### DATA FOR REVIEW
(* ===== verification/ApiCheck.v ===== *)
(** * [pkg/parser/api/parser]: [api.go], [filter.go], [error.go], and [importstack]

    What happens to a parsed file: its imports are parsed and merged, then the whole is checked.
    An error is a text; the model has the text of an error before [fmt.Errorf] replaces the
    percent signs in it.  A nil pointer that is used is a panic.

    The file system, the working directory, the order in which a Go map is visited, and the
    formatter of routes and service names are arguments. *)

From Stdlib Require Import String.
From S2P Require Import Prelude.
From S2P Require Import Token.
From S2P Require Import Scanner.
From S2P Require Import ApiAst.
From S2P Require Import ApiParser.
Local Open Scope go_scope.

(** ** Errors *)

Abbreviation error := (option text).
(** Code that returns a value and an error *)
Abbreviation res A := (outcome (text + A)).

Definition errorManager : Type := list text.
Definition newErrorManager : errorManager := [].
Definition em_add (err : error) (e : errorManager) : errorManager :=
  match err with None => e | Some t => e ++ [t] end.
Definition em_error (e : errorManager) : error :=
  match e with [] => None | _ => Some (join [10%Z] e) end.

Definition SyntaxError (pos : Position) (msg : text) : text := rs "syntax error: " ++ Position_String pos ++ rs " " ++ msg.
Definition DuplicateStmtError (pos : Position) (msg : text) : text :=
  rs "duplicate declaration: " ++ Position_String pos ++ rs " " ++ msg.

(** ** Nodes *)

Definition nil_pointer : string := "invalid memory address or nil pointer dereference".
Definition deref {A} (x : option A) : outcome A := match x with Some a => Ok a | None => Panic nil_pointer end.

(** [TokenNode.Pos]: a comment before the token comes first. *)
Definition node_Pos (n : TokenNode) : Position :=
  match HeadCommentGroup n with c :: _ => Pos (Comment c) | [] => Pos (NodeToken n) end.

Definition IsEmptyStringOrWhiteSpace (s : text) : bool := (length (TrimWhiteSpace s) =? 0).
Definition CommentGroup_List (cg : CommentGroup) : list text :=
  filter (fun t => IsEmptyStringOrWhiteSpace t = false) ((fun c => Text (Comment c)) <$> cg).
Definition CommentGroup_Join (cg : CommentGroup) (sep : text) : text :=
  if negb (CommentGroup_Valid cg) then [] else join sep (CommentGroup_List cg).

(** [TokenNode.Format] without a prefix *)
Definition node_Format (n : TokenNode) : text :=
  let textList := (fun c => Text (Comment c)) <$> HeadCommentGroup n in
  let tokenText := Text (NodeToken n) in
  let tokenText :=
    if (0 <? length (CommentGroup_List (LeadingCommentGroup n)))
    then tokenText ++ rs " " ++ CommentGroup_Join (LeadingCommentGroup n) (rs " ") else tokenText in
  join [10%Z] (textList ++ [tokenText]).

(** ** [filter.go] *)

Record filterBuilder := mkFilterBuilder {
  fb_filename : text;
  fb_m : gmap text Position;
  fb_checkExprName : text;
  fb_errorManager : errorManager
}.

Definition addCheckItem (filename checkExprName : text) : filterBuilder :=
  mkFilterBuilder filename ∅ checkExprName newErrorManager.

(** One node, under the key [prefix/text]: an error when the key has another position already *)
Definition check_node (prefix : text) (n : TokenNode) (b : filterBuilder) : filterBuilder :=
  let joinText := prefix ++ rs "/" ++ Text (NodeToken n) in
  let put := mkFilterBuilder (fb_filename b) (<[joinText := Pos (NodeToken n)]> (fb_m b)) (fb_checkExprName b) (fb_errorManager b) in
  match fb_m b !! joinText with
  | Some pos =>
    if decide (pos <> Pos (NodeToken n)) then
      mkFilterBuilder (fb_filename b) (fb_m b) (fb_checkExprName b)
        (em_add (Some (DuplicateStmtError (node_Pos n) (rs "duplicate " ++ fb_checkExprName b))) (fb_errorManager b))
    else put
  | None => put
  end.

Fixpoint checkNodeWithPrefix (prefix : text) (nodes : list nodep) (b : filterBuilder) : outcome filterBuilder :=
  match nodes with
  | [] => Ok b
  | n :: nodes => n <~ deref n ;; checkNodeWithPrefix prefix nodes (check_node prefix n b)
  end.
Definition check_nodes (nodes : list nodep) (b : filterBuilder) : outcome filterBuilder := checkNodeWithPrefix (fb_filename b) nodes b.

Definition fb_error (b : filterBuilder) : error := em_error (fb_errorManager b).
Definition filter_error (builders : list filterBuilder) : error :=
  em_error (foldl (fun e b => em_add (fb_error b) e) newErrorManager builders).

(** ** [API] *)

Record API := mkAPI {
  api_Filename : text;
  api_Syntax : SyntaxStmt;
  api_info : option InfoStmt;
  api_importStmt : list ImportStmt;
  api_TypeStmt : list TypeStmt;
  api_ServiceStmts : list ServiceStmt
}.

Definition defaultSyntax : SyntaxStmt :=
  let node ty x := Some (NewTokenNode (mkToken ty x IllegalPosition)) in
  mkSyntax (node IDENT Syntax) (node ASSIGN (rs "=")) (node STRING ([34%Z] ++ rs "v1" ++ [34%Z])).

(** The loop of [convert2API]; whether there was a syntax statement is carried along. *)
Fixpoint convert_loop (stmts : list Stmt) (hasSyntax : bool) (a : API) : res API :=
  match stmts with
  | [] => Ok (inr a)
  | one :: stmts =>
    match one with
    | SSyntax val =>
      if hasSyntax then n <~ deref (sy_Syntax val) ;; Ok (inl (DuplicateStmtError (node_Pos n) (rs "duplicate syntax statement")))
      else convert_loop stmts true a
    | SInfo val =>
      match api_info a with
      | Some _ => n <~ deref (in_Info val) ;; Ok (inl (DuplicateStmtError (node_Pos n) (rs "duplicate info statement")))
      | None => convert_loop stmts hasSyntax
          (mkAPI (api_Filename a) (api_Syntax a) (Some val) (api_importStmt a) (api_TypeStmt a) (api_ServiceStmts a))
      end
    | SImport val => convert_loop stmts hasSyntax
        (mkAPI (api_Filename a) (api_Syntax a) (api_info a) (api_importStmt a ++ [val]) (api_TypeStmt a) (api_ServiceStmts a))
    | SType val => convert_loop stmts hasSyntax
        (mkAPI (api_Filename a) (api_Syntax a) (api_info a) (api_importStmt a) (api_TypeStmt a ++ [val]) (api_ServiceStmts a))
    | SService val => convert_loop stmts hasSyntax
        (mkAPI (api_Filename a) (api_Syntax a) (api_info a) (api_importStmt a) (api_TypeStmt a) (api_ServiceStmts a ++ [val]))
    | SComment _ => convert_loop stmts hasSyntax a
    end
  end.

Definition convert2API (filename : text) (stmts : list Stmt) : res API :=
  match stmts with
  | [] => Panic "index out of range [0] with length 0"
  | one :: _ =>
    let syntax := match one with SSyntax s => s | _ => defaultSyntax end in
    convert_loop stmts false (mkAPI filename syntax None [] [] [])
  end.

(** ** Checks *)

Definition import_values (s : ImportStmt) : list nodep :=
  match s with ImportLiteralStmt _ v => [v] | ImportGroupStmt _ _ vs _ => vs end.
Definition type_exprs (s : TypeStmt) : list TypeExpr :=
  match s with TypeLiteralStmt _ e => [e] | TypeGroupStmt _ _ es _ => es end.

(** The nodes of all statements go through one checker, in their order. *)
Definition checkImportStmt (a : API) : outcome error :=
  b <~ check_nodes (api_importStmt a ≫= import_values) (addCheckItem (api_Filename a) (rs "import value expression")) ;;
  Ok (filter_error [b]).

Definition checkInfoStmt (a : API) : outcome error :=
  match api_info a with
  | None => Ok None
  | Some info =>
    b <~ check_nodes (kv_Key <$> in_Values info) (addCheckItem (api_Filename a) (rs "info key expression")) ;;
    Ok (filter_error [b])
  end.

Definition checkTypeStmt (a : API) : outcome error :=
  b <~ check_nodes (te_Name <$> (api_TypeStmt a ≫= type_exprs)) (addCheckItem (api_Filename a) (rs "type expression")) ;;
  Ok (filter_error [b]).

Fixpoint server_value (values : list KVExpr) (key : text) : outcome text :=
  match values with
  | [] => Ok []
  | val :: values =>
    k <~ deref (kv_Key val) ;;
    if decide (Text (NodeToken k) = key) then v <~ deref (kv_Value val) ;; Ok (Text (NodeToken v))
    else server_value values key
  end.
Definition getAtServerValue (atServer : option AtServerStmt) (key : text) : outcome text :=
  match atServer with None => Ok [] | Some s => server_value (as_Values s) key end.

Definition atServerGroupKey : text := rs "group:".
Definition atServerPrefixKey : text := rs "prefix:".

Section services.
(** [Format] of a service name and of a route *)
Context (name_Format : ServiceNameExpr -> text) (route_Format : RouteStmt -> text).

Definition TrimSuffix (s suffix : text) : text :=
  if decide (drop (length s - length suffix) s = suffix) then take (length s - length suffix) s else s.

(** One service item: its handler within the group, and its route with the prefix *)
Definition check_item (prefix group : text) (item : ServiceItemStmt) (handlerChecker pathChecker : filterBuilder)
    : outcome (filterBuilder * filterBuilder) :=
  h <~ deref (si_AtHandler item) ;;
  handlerChecker <~ checkNodeWithPrefix group [ah_Name h] handlerChecker ;;
  route <~ deref (si_Route item) ;;
  let path := rs "[" ++ prefix ++ rs "]:" ++ route_Format route in
  m <~ deref (rt_Method route) ;;
  pathChecker <~ check_nodes [Some (NewTokenNode (mkToken token_bg path (node_Pos m)))] pathChecker ;;
  Ok (handlerChecker, pathChecker).

Fixpoint check_items (prefix group : text) (items : list ServiceItemStmt) (hc pc : filterBuilder)
    : outcome (filterBuilder * filterBuilder) :=
  match items with
  | [] => Ok (hc, pc)
  | item :: items => r <~ check_item prefix group item hc pc ;; check_items prefix group items r.1 r.2
  end.

(** The map from service names to themselves: its values never differ from its keys. *)
Fixpoint check_services (services : list ServiceStmt) (serviceName : gmap text text) (sc hc pc : filterBuilder)
    : outcome (filterBuilder * filterBuilder * filterBuilder) :=
  match services with
  | [] => Ok (sc, hc, pc)
  | v :: services =>
    let name := TrimSuffix (name_Format (ss_Name v)) (rs "-api") in
    sc <~ match serviceName !! name with
          | Some sn =>
            if decide (sn <> name) then
              n <~ deref (sn_Name (ss_Name v)) ;;
              Ok (mkFilterBuilder (fb_filename sc) (fb_m sc) (fb_checkExprName sc)
                    (em_add (Some (SyntaxError (node_Pos n) (rs "multiple service name"))) (fb_errorManager sc)))
            else Ok sc
          | None => Ok sc
          end ;;
    let serviceName := match serviceName !! name with Some _ => serviceName | None => <[name := name]> serviceName end in
    prefix <~ getAtServerValue (ss_AtServer v) atServerPrefixKey ;;
    group <~ getAtServerValue (ss_AtServer v) atServerGroupKey ;;
    r <~ check_items prefix group (ss_Routes v) hc pc ;;
    check_services services serviceName sc r.1 r.2
  end.

Definition checkServiceStmt (a : API) : outcome error :=
  r <~ check_services (api_ServiceStmts a) ∅ (addCheckItem (api_Filename a) (rs "service name expression"))
         (addCheckItem (api_Filename a) (rs "handler expression")) (addCheckItem (api_Filename a) (rs "path expression")) ;;
  let '(sc, hc, pc) := r in
  Ok (filter_error [sc; hc; pc]).
End services.

(** *** Types are declared *)

(** The map [kind] *)
Definition kind : list text :=
  [rs "bool"; rs "int"; rs "int8"; rs "int16"; rs "int32"; rs "int64"; rs "uint"; rs "uint8"; rs "uint16"; rs "uint32";
   rs "uint64"; rs "uintptr"; rs "float32"; rs "float64"; rs "complex64"; rs "complex128"; rs "string"; rs "byte";
   rs "rune"; rs "any"].
Definition IsBaseType_ (t : text) : bool := bool_decide (t ∈ kind).

Fixpoint checkTypeExprContext (declareContext : gset text) (tp : DataType) : outcome error :=
  match tp with
  | ArrayDataType _ _ _ d => checkTypeExprContext declareContext d
  | BaseDataType base =>
    n <~ deref base ;;
    if IsBaseType_ (Text (NodeToken n)) then Ok None
    else if decide (Text (NodeToken n) ∈ declareContext) then Ok None
    else Ok (Some (SyntaxError (node_Pos n) (rs "unresolved type <" ++ Text (NodeToken n) ++ rs ">")))
  | MapDataType _ _ k _ v =>
    e1 <~ checkTypeExprContext declareContext k ;;
    e2 <~ checkTypeExprContext declareContext v ;;
    Ok (em_error (em_add e2 (em_add e1 newErrorManager)))
  | PointerDataType _ d => checkTypeExprContext declareContext d
  | SliceDataType _ _ d => checkTypeExprContext declareContext d
  | StructDataType _ es _ =>
    m <~ (fix go es manager := match es with
          | [] => Ok manager
          | e :: es => err <~ check_elem declareContext e ;; go es (em_add err manager)
          end) es newErrorManager ;;
    Ok (em_error m)
  | AnyDataType _ | InterfaceDataType _ => Ok None
  end
with check_elem (declareContext : gset text) (e : ElemExpr) : outcome error :=
  match e with mkElem _ d _ => checkTypeExprContext declareContext d end.

Fixpoint check_types (declareContext : gset text) (es : list TypeExpr) (em : errorManager) : outcome errorManager :=
  match es with
  | [] => Ok em
  | e :: es => err <~ checkTypeExprContext declareContext (te_DataType e) ;; check_types declareContext es (em_add err em)
  end.
Definition checkTypeContext (a : API) (declareContext : gset text) : outcome error :=
  em <~ check_types declareContext (api_TypeStmt a ≫= type_exprs) newErrorManager ;; Ok (em_error em).

Fixpoint declared (es : list TypeExpr) (typeMap : gset text) : outcome (gset text) :=
  match es with
  | [] => Ok typeMap
  | e :: es => n <~ deref (te_Name e) ;; declared es ({[Text (NodeToken n)]} ∪ typeMap)
  end.
Definition checkTypeDeclareContext (a : API) : outcome error :=
  typeMap <~ declared (api_TypeStmt a ≫= type_exprs) ∅ ;; checkTypeContext a typeMap.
######
- DESCRIPTION OF THE TASK
From the listing above, return the lines starting at the one with "(** ** Errors *)" and ending at the one with "Definition DuplicateStmtError (pos", both kept, exactly as they appear and nothing more.

- ANSWER BOX
(** ** Errors *)

Abbreviation error := (option text).
(** Code that returns a value and an error *)
Abbreviation res A := (outcome (text + A)).

Definition errorManager : Type := list text.
Definition newErrorManager : errorManager := [].
Definition em_add (err : error) (e : errorManager) : errorManager :=
  match err with None => e | Some t => e ++ [t] end.
Definition em_error (e : errorManager) : error :=
  match e with [] => None | _ => Some (join [10%Z] e) end.

Definition SyntaxError (pos : Position) (msg : text) : text := rs "syntax error: " ++ Position_String pos ++ rs " " ++ msg.
Definition DuplicateStmtError (pos : Position) (msg : text) : text :=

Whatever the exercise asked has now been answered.